GenePattern

The Hisat2.indexer generates genome indexes for the Hisat2Aligner module. HISAT2 is a fast and sensitive alignment program for mapping next-generation sequencing reads (both DNA and RNA) to a population of human genomes (as well as to a single reference genome). The

Author: Ted Liefeld

Contact:

Ted Liefeld, jliefeld@cloud.ucsd.edu

Algorithm Version: 2.1.0

Introduction

The Hisat2.indexer uses HISAT2's hisat2-build script to build a HISAT2 index from a set of DNA sequences. It outputs a set of 6 files with suffixes .1.ht2, .2.ht2, .3.ht2, .4.ht2, .5.ht2, .6.ht2, .7.ht2, and .8.ht2. In the case of a large index these suffixes will have a ht2l termination.
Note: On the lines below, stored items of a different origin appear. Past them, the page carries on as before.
Lemma filter_non_ws_dropws (s : jsstring) :
  filter non_ws (dropws s) = filter non_ws s.
Proof.
  induction s as [|c s IH]; [reflexivity|].
  change (dropws (c :: s)) with (if is_ws c then dropws s else c :: s).
  destruct (is_ws c) eqn:Ec; [|reflexivity].
  rewrite IH. rewrite (filter_ws_cons c s Ec). reflexivity.
Qed.

Lemma filter_non_ws_trim (s : jsstring) :
  filter non_ws (trim s) = filter non_ws s.
Proof.
  unfold trim.
  rewrite filter_rev, filter_non_ws_dropws, <- filter_rev, rev_involutive.
  apply filter_non_ws_dropws.
Qed.

Lemma split_from_non_ws (s : jsstring) :
  forall skip tok,
    skip <= Separator.ws_run s ->
    filter non_ws (concat (Separator.split_from skip tok s)) =
    filter non_ws (rev tok ++ s).
Proof.
  induction s as [|c s IH]; intros skip tok Hskip.
  - simpl. now rewrite !app_nil_r.
  - destruct skip as [|k].
    + change (Separator.split_from 0 tok (c :: s))
        with (match Separator.match_at (c :: s) with
              | Some (S n) => rev tok :: Separator.split_from n [] s
              | _ => Separator.split_from 0 (c :: tok) s
              end).
      assert (Hkeep : filter non_ws
                        (concat (Separator.split_from 0 (c :: tok) s)) =
                      filter non_ws (rev tok ++ c :: s)).
      { rewrite IH by lia. simpl rev. now rewrite <- app_assoc. }
      destruct (Separator.match_at (c :: s)) as [[|n]|] eqn:Em;
        try exact Hkeep.
      apply match_at_some in Em as [Hc [k [E Hk]]]. injection E as ->.
      simpl concat. rewrite !filter_app, (IH k []) by exact Hk.
      now rewrite (filter_ws_cons c s Hc).
    + apply ws_run_cons_le in Hskip as [Hc Hk].
      change (Separator.split_from (S k) tok (c :: s))
        with (Separator.split_from k tok s).
      rewrite IH by exact Hk. rewrite !filter_app.
      now rewrite (filter_ws_cons c s Hc).
Qed.

(** X3. Tokenizing a line loses white space only: the characters of the
    tokens that are not white space, read in order, are those of the
    line. *)
Theorem tokenize_keeps_the_text (line : jsstring) :
  filter non_ws (concat (tokenize line)) = filter non_ws line.
Proof.
  unfold tokenize, Separator.split.
  rewrite split_from_non_ws by lia. simpl. apply filter_non_ws_trim.
Qed.

Lemma split_from_not_nil (s : jsstring) :
  forall skip tok, 1 <= length (Separator.split_from skip tok s).
Proof.
  induction s as [|c s IH]; intros skip tok; [simpl; lia|].
  destruct skip as [|k]; [|apply IH].
  change (Separator.split_from 0 tok (c :: s))
    with (match Separator.match_at (c :: s) with
          | Some (S n) => rev tok :: Separator.split_from n [] s
          | _ => Separator.split_from 0 (c :: tok) s
          end).
  destruct (Separator.match_at (c :: s)) as [[|n]|]; try apply IH.
  simpl. lia.
Qed.

Lemma split_from_match (s : jsstring) :
  forall tok, Separator.test s = true ->
  2 <= length (Separator.split_from 0 tok s).
Proof.
  induction s as [|c s IH]; intros tok Ht; [discriminate|].
  change (Separator.test (c :: s))
    with (match Separator.match_at (c :: s) with
          | Some _ => true
          | None => Separator.test s
          end) in Ht.
  change (Separator.split_from 0 tok (c :: s))
    with (match Separator.match_at (c :: s) with
          | Some (S n) => rev tok :: Separator.split_from n [] s
          | _ => Separator.split_from 0 (c :: tok) s
          end).
  destruct (Separator.match_at (c :: s)) as [n|] eqn:Em.
  - apply match_at_some in Em as [_ [k [-> _]]].
    pose proof (split_from_not_nil s k []). simpl. lia.
  - now apply IH.
Qed.

(** X4. A line gives two cells or more exactly when its trimmed text
    holds a tab or two white-space characters in a row; any other line
    gives the one cell that is its trimmed text.  No line gives no
    cell. *)
Theorem tokenize_cell_count (line : jsstring) :
  (has_tab (trim line) = true \/ has_ws_run (trim line) = true <->
   2 <= length (tokenize line)) /\
  (has_tab (trim line) = false /\ has_ws_run (trim line) = false <->
   tokenize line = [trim line]) /\
  1 <= length (tokenize line).
Proof.
  assert (Hsep : Separator.test (trim line) = true <->
                 2 <= length (tokenize line)).
  { split.
    - apply split_from_match.
    - intros Hlen. destruct (Separator.test (trim line)) eqn:E; auto.
      unfold tokenize in Hlen. rewrite split_no_match in Hlen by exact E.
      simpl in Hlen. lia. }
  assert (Hone : tokenize line = [trim line] ->
                 Separator.test (trim line) = false).
  { intros E. destruct (Separator.test (trim line)) eqn:Et; auto.
    apply (split_from_match (trim line) []) in Et.
    unfold tokenize, Separator.split in E. rewrite E in Et.
    simpl in Et. lia. }
  rewrite test_spec in Hsep, Hone. split; [|split].
  - rewrite <- Hsep. symmetry. apply orb_true_iff.
  - split.
    + intros [H1 H2]. unfold tokenize. apply split_no_match.
      now rewrite test_spec, H1, H2.
    + intros E. apply orb_false_iff. now apply Hone.
  - apply split_from_not_nil.
Qed.

(** The first token starts with the text read before it. *)
Lemma split_from_first (s : jsstring) :
  forall tok, exists rest more,
    Separator.split_from 0 tok s = (rev tok ++ rest) :: more.
Proof.
  induction s as [|c s IH]; intros tok.
  - exists [], []. simpl. now rewrite app_nil_r.
  - change (Separator.split_from 0 tok (c :: s))
      with (match Separator.match_at (c :: s) with
            | Some (S n) => rev tok :: Separator.split_from n [] s
            | _ => Separator.split_from 0 (c :: tok) s
            end).
    assert (Hkeep : exists rest more,
               Separator.split_from 0 (c :: tok) s =
               (rev tok ++ rest) :: more).
    { destruct (IH (c :: tok)) as [rest [more E]].
      exists (c :: rest), more. rewrite E. simpl rev.
      now rewrite <- app_assoc. }
    destruct (Separator.match_at (c :: s)) as [[|n]|]; try exact Hkeep.
    exists [], (Separator.split_from n [] s). now rewrite app_nil_r.
Qed.

(** The first cell of a line that is not blank is not empty and does not
    start with white space. *)
Lemma tokenize_first (line : jsstring) :
  trim line <> [] ->
  exists c rest more,
    tokenize line = (c :: rest) :: more /\ is_ws c = false.
Proof.
  intros Hne. pose proof (trim_leading line) as Hl.
  unfold tokenize, Separator.split.
  destruct (trim line) as [|c s]; [congruence|]. simpl in Hl.
  change (Separator.split_from 0 [] (c :: s))
    with (match Separator.match_at (c :: s) with
          | Some (S n) => rev [] :: Separator.split_from n [] s
          | _ => Separator.split_from 0 [c] s
          end).
  destruct (Separator.match_at (c :: s)) as [n|] eqn:Em.
  - apply match_at_some in Em as [Hc _]. congruence.
  - destruct (split_from_first s [c]) as [rest [more E]].
    exists c, rest, more. split; [exact E | exact Hl].
Qed.

End TokenShape.

(** ** The lines of a text *)

Section LineShape.

Lemma split_nl_from_not_nil (s cur : jsstring) : split_nl_from cur s <> [].
Proof.
  revert cur. induction s as [|c s IH]; intros cur; simpl; [discriminate|].
  destruct (c =? NL)%N; [discriminate | apply IH].
Qed.

Lemma concat_NL_unlines (ls : list jsstring) :
  ls <> [] -> concat (map (fun x => NL :: x) ls) = NL :: unlines ls.
Proof. destruct ls as [|l ls]; [congruence | reflexivity]. Qed.

Lemma unlines_split_nl_from (s cur : jsstring) :
  unlines (split_nl_from cur s) = rev cur ++ s.
Proof.
  revert cur. induction s as [|c s IH]; intros cur.
  - simpl. now rewrite app_nil_r.
  - simpl split_nl_from. destruct (N.eqb_spec c NL) as [->|_].
    + simpl unlines.
      rewrite concat_NL_unlines by apply split_nl_from_not_nil.
      now rewrite IH.
    + rewrite IH. simpl rev. now rewrite <- app_assoc.
Qed.

Lemma split_nl_from_nl_free (s cur : jsstring) :
  nl_free cur = true -> forallb nl_free (split_nl_from cur s) = true.
Proof.
  revert cur. induction s as [|c s IH]; intros cur Hcur.
  - simpl. unfold nl_free in *. now rewrite forallb_rev, Hcur.
  - simpl split_nl_from. destruct (c =? NL)%N eqn:Ec.
    + simpl. rewrite IH by reflexivity.
      unfold nl_free in *. now rewrite forallb_rev, Hcur.
    + apply IH. unfold nl_free in *. simpl. now rewrite Ec, Hcur.
Qed.
(** ** [PaginationRequest.Validate] *)

Module TypesFacts.
Import Types.

(** C10: [Validate] never reports an error.  It returns [nil], and the
    request it leaves behind has [Page >= 1], [1 <= PageSize <= 100] and
    [SortOrder] one of ["asc"], ["desc"]; a field that already met its
    constraint keeps its value, one that did not receives the default
    ([1], [10] below the range, [100] above it, ["desc"]);
    [SortBy] is never touched. *)
Theorem Validate_never_fails (p : PaginationRequest) :
  fst (Validate p) = None /\
  1 <= Page (snd (Validate p)) /\
  1 <= PageSize (snd (Validate p)) <= 100 /\
  (SortOrder (snd (Validate p)) = "asc" \/ SortOrder (snd (Validate p)) = "desc") /\
  (1 <= Page p -> Page (snd (Validate p)) = Page p) /\
  (1 <= PageSize p <= 100 -> PageSize (snd (Validate p)) = PageSize p) /\
  (SortOrder p = "asc" \/ SortOrder p = "desc" ->
   SortOrder (snd (Validate p)) = SortOrder p) /\
  (Page p < 1 -> Page (snd (Validate p)) = 1) /\
  (PageSize p < 1 -> PageSize (snd (Validate p)) = 10) /\
  (100 < PageSize p -> PageSize (snd (Validate p)) = 100) /\
  (SortOrder p <> "asc" -> SortOrder p <> "desc" ->
   SortOrder (snd (Validate p)) = "desc") /\
  SortBy (snd (Validate p)) = SortBy p.
Proof.
  destruct p as [page pageSize sortBy sortOrder].
  unfold Validate, set_Page, set_PageSize, set_SortOrder; cbn.
  split_ifs; bool_facts; repeat split; intros; subst;
    try lia; try congruence; try tauto; auto.
Qed.

Example Validate_zero_request :
  Validate {| Page := 0; PageSize := 1000; SortBy := "name"; SortOrder := "up" |}
  = (None, {| Page := 1; PageSize := 100; SortBy := "name"; SortOrder := "desc" |}).
Proof. reflexivity. Qed.

End TypesFacts.

(** ** [strconv.Atoi] against "decimal integer" *)

Module AtoiFacts.
Import GoInt Spec.

Lemma digit_of_spec (c : ascii) :
  digit_of c = if is_digit c then Some (Z.of_N (N_of_ascii c) - 48) else None.
Proof. reflexivity. Qed.

Lemma is_digit_range (c : ascii) :
  is_digit c = true -> 0 <= Z.of_N (N_of_ascii c) - 48 <= 9.
Proof. unfold is_digit. intros H. apply andb_true_iff in H as [H1 H2]. lia. Qed.
(** * requests-forwarder: the interception shim of [requests_forwarder/core.py]

    A shallow embedding of the configuration store ([_state], [setup_proxy],
    [disable_proxy], the getters) and of the request rewriter
    ([_patched_request]), followed by the properties of the specification.

    Python objects that can be shared between the caller and the library
    (dicts, lists, sets) live in a heap and are named by their location, so
    that "clone", "snapshot copy" and "never mutated" are statements about
    the heap.  Functions of the Python standard library that the module
    imports ([urllib.parse.urlparse], [urllib.parse.parse_qs], [bytes.decode],
    [str] of a non-string) are parameters of the development. *)

From Stdlib Require Import String Ascii ZArith.
From stdpp Require Import gmap strings list fin_maps.

Local Open Scope string_scope.
Set Warnings "-register-all".

(** ** Python values and the heap *)

Abbreviation loc := positive.

(** Values passed around by the hook.  [VRef] names a mutable object of the
    heap; [VList] is a list held by value (a list no caller has a reference
    to, such as the value lists built by [parse_qs]); [VOpaque] stands for
    any other object (file handles, adapters, floats, ...), which the hook
    only forwards. *)
Inductive pyval : Type :=
  | VNone
  | VBool (b : bool)
  | VInt (z : Z)
  | VStr (s : string)
  | VBytes (b : list Byte.byte)
  | VTuple (vs : list pyval)
  | VList (vs : list pyval)
  | VRef (l : loc)
  | VOpaque (n : nat).

Inductive obj : Type :=
  | ODict (d : gmap string pyval)
  | OList (vs : list pyval)
  | OSet (s : gset string).

(** [requests.Session.request] is either the library's own function or the
    hook; [Native n] names any other callable found there before activation. *)
Inductive callable : Type :=
  | PatchedRequest
  | Native (n : nat).

Inductive exn : Type :=
  | ValueError
  | TypeError.

(** ** Constants *)

Definition DEFAULT_API_HOST : string := "api.telegram.org".
Definition DEFAULT_PROXY_BASE_URL : string := "https://requests-forwarder.ir".
Definition FORWARD_ENDPOINT : string := "/forward".

(** ** Internal state *)

(** The [_state] dict, one field per key. *)
Record State : Type := mkState {
  original_request : option callable;
  proxy_base_url : option string;
  proxy_token : option string;
  active : bool;
  intercept_all : bool;
  intercepted_hosts : loc;
  forwarder_host : option string
}.

(** [_state[key] = value], one function per key. *)
Definition set_original_request (v : option callable) (st : State) : State :=
  mkState v (proxy_base_url st) (proxy_token st) (active st) (intercept_all st)
          (intercepted_hosts st) (forwarder_host st).
Definition set_proxy_base_url (v : option string) (st : State) : State :=
  mkState (original_request st) v (proxy_token st) (active st) (intercept_all st)
          (intercepted_hosts st) (forwarder_host st).
Definition set_proxy_token (v : option string) (st : State) : State :=
  mkState (original_request st) (proxy_base_url st) v (active st)
          (intercept_all st) (intercepted_hosts st) (forwarder_host st).
Definition set_active (v : bool) (st : State) : State :=
  mkState (original_request st) (proxy_base_url st) (proxy_token st) v
          (intercept_all st) (intercepted_hosts st) (forwarder_host st).
Definition set_intercept_all (v : bool) (st : State) : State :=
  mkState (original_request st) (proxy_base_url st) (proxy_token st) (active st)
          v (intercepted_hosts st) (forwarder_host st).
Definition set_intercepted_hosts (v : loc) (st : State) : State :=
  mkState (original_request st) (proxy_base_url st) (proxy_token st) (active st)
          (intercept_all st) v (forwarder_host st).
Definition set_forwarder_host (v : option string) (st : State) : State :=
  mkState (original_request st) (proxy_base_url st) (proxy_token st) (active st)
          (intercept_all st) (intercepted_hosts st) v.

(** Everything the module can read or write: [_state], the attribute
    [requests.Session.request], and the heap of mutable objects. *)
Record World : Type := mkWorld {
  state : State;
  session_request : option callable;
  heap : gmap loc obj
}.

Definition set_state (f : State → State) (w : World) : World :=
  mkWorld (f (state w)) (session_request w) (heap w).

Definition set_session_request (c : option callable) (w : World) : World :=
  mkWorld (state w) c (heap w).

Definition set_heap (h : gmap loc obj) (w : World) : World :=
  mkWorld (state w) (session_request w) h.

(** The module as loaded: inactive, every field [None]/[False], and
    [intercepted_hosts] bound to a fresh empty set. *)
Definition initial_hosts_loc : loc := 1%positive.

Definition initial_state : State :=
  mkState None None None false false initial_hosts_loc None.

Definition initial_world (request : callable) : World :=
  mkWorld initial_state (Some request) {[ initial_hosts_loc := OSet ∅ ]}.

(** ** A state and exception monad *)

Inductive Result (A : Type) : Type :=
  | Ok (a : A)
  | Raised (e : exn).
Arguments Ok {A} a.
Arguments Raised {A} e.

Definition M (A : Type) : Type := World → Result A * World.

Definition ret {A} (a : A) : M A := λ w, (Ok a, w).
Definition raise {A} (e : exn) : M A := λ w, (Raised e, w).
Definition bind {A B} (m : M A) (k : A → M B) : M B :=
  λ w, match m w with
       | (Ok a, w') => k a w'
       | (Raised e, w') => (Raised e, w')
       end.
Definition get : M World := λ w, (Ok w, w).
Definition modify (f : World → World) : M unit := λ w, (Ok tt, f w).

Definition store (f : State → State) : M unit := modify (set_state f).

Declare Scope py_scope.
Delimit Scope py_scope with py.
Notation "x <- c1 ;; c2" := (bind c1 (λ x, c2))
  (at level 100, c1 at next level, right associativity) : py_scope.
Notation "c1 ;; c2" := (bind c1 (λ _, c2))
  (at level 100, right associativity) : py_scope.
Local Open Scope py_scope.

(** Object creation: the new object gets a location the heap does not use. *)
Definition alloc (o : obj) : M loc :=
  λ w, let l := fresh (dom (heap w)) in
       (Ok l, set_heap (<[l := o]> (heap w)) w).

(** [d[k] = v] on the dict at [l], and [xs.append(v)] on the list at [l]. *)
Definition setitem (l : loc) (k : string) (v : pyval) : M unit :=
  w <- get ;;
  match heap w !! l with
  | Some (ODict d) => modify (set_heap (<[l := ODict (<[k := v]> d)]> (heap w)))
  | _ => raise TypeError
  end.

Definition append (l : loc) (v : pyval) : M unit :=
  w <- get ;;
  match heap w !! l with
  | Some (OList vs) => modify (set_heap (<[l := OList (vs ++ [v])]> (heap w)))
  | _ => raise TypeError
  end.

(** ** Python built-ins used by the module *)

(** [s.rstrip("/")] *)
Fixpoint rstrip (c : ascii) (s : string) : string :=
  match s with
  | EmptyString => EmptyString
  | String a r =>
      match rstrip c r with
      | EmptyString => if Ascii.eqb a c then EmptyString else String a EmptyString
      | r' => String a r'
      end
  end.

(** The last character of a text, to say that [rstrip] leaves no slash. *)
Fixpoint last_char (s : string) : option ascii :=
  match s with
  | EmptyString => None
  | String a EmptyString => Some a
  | String _ r => last_char r
  end.

(** Truth value of an object, as [if x] and [not x] test it. *)
Definition truthy (h : gmap loc obj) (v : pyval) : bool :=
  match v with
  | VNone => false
  | VBool b => b
  | VInt z => negb (Z.eqb z 0)
  | VStr s => negb (String.eqb s "")
  | VBytes b => match b with [] => false | _ => true end
  | VTuple vs | VList vs => match vs with [] => false | _ => true end
  | VRef l =>
      match h !! l with
      | Some (ODict d) => negb (bool_decide (d = ∅))
      | Some (OList vs) => match vs with [] => false | _ => true end
      | Some (OSet s) => negb (bool_decide (s = ∅))
      | None => true
      end
  | VOpaque _ => true
  end.

Definition truthy_str (s : option string) : bool :=
  match s with
  | Some s => negb (String.eqb s "")
  | None => false
  end.

Definition truthy_list {A} (l : option (list A)) : bool :=
  match l with
  | Some (_ :: _) => true
  | _ => false
  end.

(** [f"{x}"] for a field of [_state] that holds a string or [None]. *)
Definition fmt (s : option string) : string := default "None" s.

Definition opt_str (s : option string) : pyval :=
  match s with
  | Some s => VStr s
  | None => VNone
  end.

(** [dict(x)]: a copy of a dict, or the dict built from a list or tuple of
    two-element tuples or lists whose first element is a [str].  Anything
    else is outside the model and is reported as [None], which the hook
    turns into an exception: other iterables of pairs (such as a list of
    two-character strings), mapping objects that are not dicts, keys that
    are not [str], and the values on which [dict] itself raises. *)
Definition as_item (v : pyval) : option (string * pyval) :=
  match v with
  | VTuple [VStr k; x] | VList [VStr k; x] => Some (k, x)
  | _ => None
  end.

Definition dict_of_items (vs : list pyval) : option (gmap string pyval) :=
  foldl (λ acc v, d ← acc; kv ← as_item v; Some (<[kv.1 := kv.2]> d))
        (Some ∅) vs.

Definition py_dict (h : gmap loc obj) (v : pyval) : option (gmap string pyval) :=
  match v with
  | VTuple vs | VList vs => dict_of_items vs
  | VRef l =>
      match h !! l with
      | Some (ODict d) => Some d
      | Some (OList vs) => dict_of_items vs
      | _ => None
      end
  | _ => None
  end.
These files together constitute the index: they are all that is needed to align reads to that reference. The original sequence FASTA files are no longer used by HISAT2 once the index is built.

Algorithm

Use of Karkkainen's blockwise algorithm allows hisat2-build to trade off between running time and memory usage. By default, hisat2-build will automatically search for the settings that yield the best running time without exhausting memory. The HISAT2 index is based on the FM Index of Ferragina and Manzini, which in turn is based on the Burrows-Wheeler transform. The algorithm used to build the index is based on the blockwise algorithm of Karkkainen.

References

Sirén et al. 2014

https://ccb.jhu.edu/software/hisat2/index.shtml

Parameters

Name	Description
index name prefix*	The name prefix of the resulting index files and of the zip file which contains them.
fasta file	One or more FASTA files (or a zip file containing one or more FASTA files) containing the reference sequences to be aligned to. E.g., `<reference_in>` might be `chr1.fa,chr2.fa,chrX.fa,chrY.fa`.
gtf file	Optional GTF file with information about exons. If present this will run extract_exons.py and extrac_splice_sites.py on the GTF file and then add the splice sites and exons to the index
dry run*	When true, the module only prints the hisat command-line that would be sent to the program's standard output file (stdout.txt) but does not execute the alignment. Useful for testing or generating a command line to run HISAT2 outside of GenePattern.

* - required

Input Files

fasta file
One or more FASTA files (or a zip file containing one or more FASTA files) containing the reference sequences to be aligned to. E.g., <reference_in> might be chr1.fa,chr2.fa,chrX.fa,chrY.fa.
Example FASTA input files can be found at reads_1.fa, and reads_2.fa
gtf file
A GTF file containing splice site gene annotations.
An example input gtf file can be found at Homo_sapiens_hg19_UCSC.gtf.

Output Files

genome.zip
A zip file containing the 6 index files created by the indexer, suitable for use with the Hisat2Aligner module.

Requirements

This module is implemented using a Docker container to provide the environment.

Platform Dependencies

Task Type:

CPU Type:

Operating System:

Language:

Version Comments

Version	Release Date	Description
2	2021-10-11	Rename HISAT2Indexer to HISAT2.indexer
1	2018-10-25	Initial production release

Hisat2Indexer (v1)